WORK ORDER: Return the listing in full. Keep each line exactly as it is.

DATASET RECORDS:
(** The extracted key opens the public key and [Gamma], up to the cofactor. *)
Lemma extract_key_spec pk alpha proof proof' :
  forks pk alpha proof proof' = true →
  ∃ PK H Gamma c s, point_set_bytes pk = Some PK ∧ vrfHashToCurve pk alpha = Some H
    ∧ decode_proof proof = Some (Gamma, c, s)
    ∧ zmul 8 PK = zmul 8 (zmul (extract_key proof proof') generator)
    ∧ zmul 8 Gamma = zmul 8 (zmul (extract_key proof proof') H).
Proof.
  unfold forks, extract_key. destruct (decode_proof proof) as [[[Gamma c] s]|]; [|done].
  destruct (decode_proof proof') as [[[Gamma' c'] s']|]; [|done]. destruct (point_set_bytes pk) as [PK|]; [|done].
  destruct (vrfHashToCurve pk alpha) as [H|] eqn:EH; [|done]. intros Hf. bool_to_prop. subst Gamma'.
  destruct (hash_to_curve_spec _ _ _ EH) as [HH _].
  unfold commitments in *. match goal with E : (_, _) = (_, _) |- _ => injection E as E1 E2 end.
  exists PK, H, Gamma, c, s. split_and!; [done..| |];
    (apply quotient_spec; [done || apply generator_order|by apply value_differ|by apply fork_equation]).
Qed.

Lemma key_unique x y : zmul 8 (zmul x generator) = zmul 8 (zmul y generator) → (x - y) mod order = 0.
Proof.
  intros E. destruct (decide ((x - y) mod order = 0)) as [|Hne]; [done|exfalso].
  apply eight_cancel in E; [|apply prime_order_zmul, generator_order..].
  assert (zmul (x - y) generator = identity) as Hz by (rewrite zmul_sub, E; apply sub_self).
  apply small_order in Hz; [|done]. apply generator_nonzero. apply eight_cancel; [apply generator_order| |].
  - apply zmul_identity.
  - by rewrite zmul_identity.
Qed.

Lemma verify_output ch pk alpha proof beta Gamma c s :
  verify_with ch pk alpha proof = Some (Ok beta) → decode_proof proof = Some (Gamma, c, s) → vrfProofToOutput Gamma = Some beta.
Proof.
  unfold verify_with. intros Hv Hd. rewrite Hd in Hv. destruct (point_set_bytes pk); [|done]. destruct (vrfHashToCurve pk alpha); [|done].
  destruct (commitments _ _ _ _ _) as [U V]. destruct (ch _ _ _ _); [|done]. destruct (negb _); [done|].
  destruct (vrfProofToOutput Gamma); [|done]. congruence.
Qed.


(** In particular the output of the holder of the key is the only one. *)
Lemma vrf_honest_unique ch seed alpha pk proof0 beta0 proof fork beta :
  vrfDerivePK seed = Some pk → VRFProve seed alpha = Some (Ok (proof0, beta0)) →
  verify_with ch pk alpha proof = Some (Ok beta) → forks pk alpha proof fork = true → beta = beta0.
Proof.
  intros Hpk Hp Hv Hf. destruct (prove_decoded _ _ _ _ Hp) as (sk & H & c0 & s0 & Hsk & HH & _ & Hb & _).
  unfold vrfDerivePK in Hpk. rewrite Hsk in Hpk. apply Some_inj in Hpk. subst pk.
  destruct (extract_key_spec _ _ _ _ Hf) as (PK & H' & G & c & s & HPK & HH' & Hd & HP & HG).
  rewrite point_set_bytes_bytes in HPK. apply Some_inj in HPK. subst PK. assert (H' = H) as -> by congruence.
  pose proof (verify_output _ _ _ _ _ _ _ _ Hv Hd) as Ho.
  rewrite scalar_mult_value in HP. pose proof (key_unique _ _ HP) as Hxy.
  destruct (hash_to_curve_spec _ _ _ HH) as [Hprime _].
  assert (vrfProofToOutput G = vrfProofToOutput (scalar_mult sk H)); [|congruence].
  apply output_cleared. rewrite HG, scalar_mult_value. f_equal. symmetry. by apply zmul_congruent.
Qed.

End facts.

(** ** A sample on the small group *)

Section sample.
Import Toy.

Definition ex_seed : bytes := replicate 32 Byte.x07.
Definition ex_alpha : bytes := bytes_of "round-1".
Definition ex_pk : bytes := default [] (vrfDerivePK ex_seed).
Definition ex_proof : bytes * bytes :=
  match VRFProve ex_seed ex_alpha with Some (Ok r) => r | _ => ([], []) end.

(** The answer to a second challenge, one above the first: the response grows by
    the secret key. *)
Definition ex_fork : bytes :=
  match decode_proof (fst ex_proof), vrfSeedToScalar ex_seed with
  | Some (Gamma, c, s), Some sk =>
      point_bytes Gamma ++ scalar_bytes (scalar_add c (reduce101 1)) ++ scalar_bytes (scalar_add s sk)
  | _, _ => []
  end.

Lemma ex_vrf :
  VRFVerify ex_pk ex_alpha (fst ex_proof) = Some (Ok (snd ex_proof)) ∧ forks ex_pk ex_alpha (fst ex_proof) ex_fork = true.
Proof. split; vm_compute; reflexivity. Qed.


(** A tampered response is refused. *)
Lemma ex_tampered :
  VRFVerify ex_pk ex_alpha (take 64 (fst ex_proof) ++ le_bytes 32 5) = Some (Err ErrVRFVerifyFail)
  ∧ VRFVerify ex_pk ex_alpha [] = Some (Err ErrVRFInvalidProof).
Proof. split; vm_compute; reflexivity. Qed.
End sample.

THE ANSWER:
(** The extracted key opens the public key and [Gamma], up to the cofactor. *)
Lemma extract_key_spec pk alpha proof proof' :
  forks pk alpha proof proof' = true →
  ∃ PK H Gamma c s, point_set_bytes pk = Some PK ∧ vrfHashToCurve pk alpha = Some H
    ∧ decode_proof proof = Some (Gamma, c, s)
    ∧ zmul 8 PK = zmul 8 (zmul (extract_key proof proof') generator)
    ∧ zmul 8 Gamma = zmul 8 (zmul (extract_key proof proof') H).
Proof.
  unfold forks, extract_key. destruct (decode_proof proof) as [[[Gamma c] s]|]; [|done].
  destruct (decode_proof proof') as [[[Gamma' c'] s']|]; [|done]. destruct (point_set_bytes pk) as [PK|]; [|done].
  destruct (vrfHashToCurve pk alpha) as [H|] eqn:EH; [|done]. intros Hf. bool_to_prop. subst Gamma'.
  destruct (hash_to_curve_spec _ _ _ EH) as [HH _].
  unfold commitments in *. match goal with E : (_, _) = (_, _) |- _ => injection E as E1 E2 end.
  exists PK, H, Gamma, c, s. split_and!; [done..| |];
    (apply quotient_spec; [done || apply generator_order|by apply value_differ|by apply fork_equation]).
Qed.

Lemma key_unique x y : zmul 8 (zmul x generator) = zmul 8 (zmul y generator) → (x - y) mod order = 0.
Proof.
  intros E. destruct (decide ((x - y) mod order = 0)) as [|Hne]; [done|exfalso].
  apply eight_cancel in E; [|apply prime_order_zmul, generator_order..].
  assert (zmul (x - y) generator = identity) as Hz by (rewrite zmul_sub, E; apply sub_self).
  apply small_order in Hz; [|done]. apply generator_nonzero. apply eight_cancel; [apply generator_order| |].
  - apply zmul_identity.
  - by rewrite zmul_identity.
Qed.

Lemma verify_output ch pk alpha proof beta Gamma c s :
  verify_with ch pk alpha proof = Some (Ok beta) → decode_proof proof = Some (Gamma, c, s) → vrfProofToOutput Gamma = Some beta.
Proof.
  unfold verify_with. intros Hv Hd. rewrite Hd in Hv. destruct (point_set_bytes pk); [|done]. destruct (vrfHashToCurve pk alpha); [|done].
  destruct (commitments _ _ _ _ _) as [U V]. destruct (ch _ _ _ _); [|done]. destruct (negb _); [done|].
  destruct (vrfProofToOutput Gamma); [|done]. congruence.
Qed.


(** In particular the output of the holder of the key is the only one. *)
Lemma vrf_honest_unique ch seed alpha pk proof0 beta0 proof fork beta :
  vrfDerivePK seed = Some pk → VRFProve seed alpha = Some (Ok (proof0, beta0)) →
  verify_with ch pk alpha proof = Some (Ok beta) → forks pk alpha proof fork = true → beta = beta0.
Proof.
  intros Hpk Hp Hv Hf. destruct (prove_decoded _ _ _ _ Hp) as (sk & H & c0 & s0 & Hsk & HH & _ & Hb & _).
  unfold vrfDerivePK in Hpk. rewrite Hsk in Hpk. apply Some_inj in Hpk. subst pk.
  destruct (extract_key_spec _ _ _ _ Hf) as (PK & H' & G & c & s & HPK & HH' & Hd & HP & HG).
  rewrite point_set_bytes_bytes in HPK. apply Some_inj in HPK. subst PK. assert (H' = H) as -> by congruence.
  pose proof (verify_output _ _ _ _ _ _ _ _ Hv Hd) as Ho.
  rewrite scalar_mult_value in HP. pose proof (key_unique _ _ HP) as Hxy.
  destruct (hash_to_curve_spec _ _ _ HH) as [Hprime _].
  assert (vrfProofToOutput G = vrfProofToOutput (scalar_mult sk H)); [|congruence].
  apply output_cleared. rewrite HG, scalar_mult_value. f_equal. symmetry. by apply zmul_congruent.
Qed.

End facts.

(** ** A sample on the small group *)

Section sample.
Import Toy.

Definition ex_seed : bytes := replicate 32 Byte.x07.
Definition ex_alpha : bytes := bytes_of "round-1".
Definition ex_pk : bytes := default [] (vrfDerivePK ex_seed).
Definition ex_proof : bytes * bytes :=
  match VRFProve ex_seed ex_alpha with Some (Ok r) => r | _ => ([], []) end.

(** The answer to a second challenge, one above the first: the response grows by
    the secret key. *)
Definition ex_fork : bytes :=
  match decode_proof (fst ex_proof), vrfSeedToScalar ex_seed with
  | Some (Gamma, c, s), Some sk =>
      point_bytes Gamma ++ scalar_bytes (scalar_add c (reduce101 1)) ++ scalar_bytes (scalar_add s sk)
  | _, _ => []
  end.

Lemma ex_vrf :
  VRFVerify ex_pk ex_alpha (fst ex_proof) = Some (Ok (snd ex_proof)) ∧ forks ex_pk ex_alpha (fst ex_proof) ex_fork = true.
Proof. split; vm_compute; reflexivity. Qed.


(** A tampered response is refused. *)
Lemma ex_tampered :
  VRFVerify ex_pk ex_alpha (take 64 (fst ex_proof) ++ le_bytes 32 5) = Some (Err ErrVRFVerifyFail)
  ∧ VRFVerify ex_pk ex_alpha [] = Some (Err ErrVRFInvalidProof).
Proof. split; vm_compute; reflexivity. Qed.
End sample.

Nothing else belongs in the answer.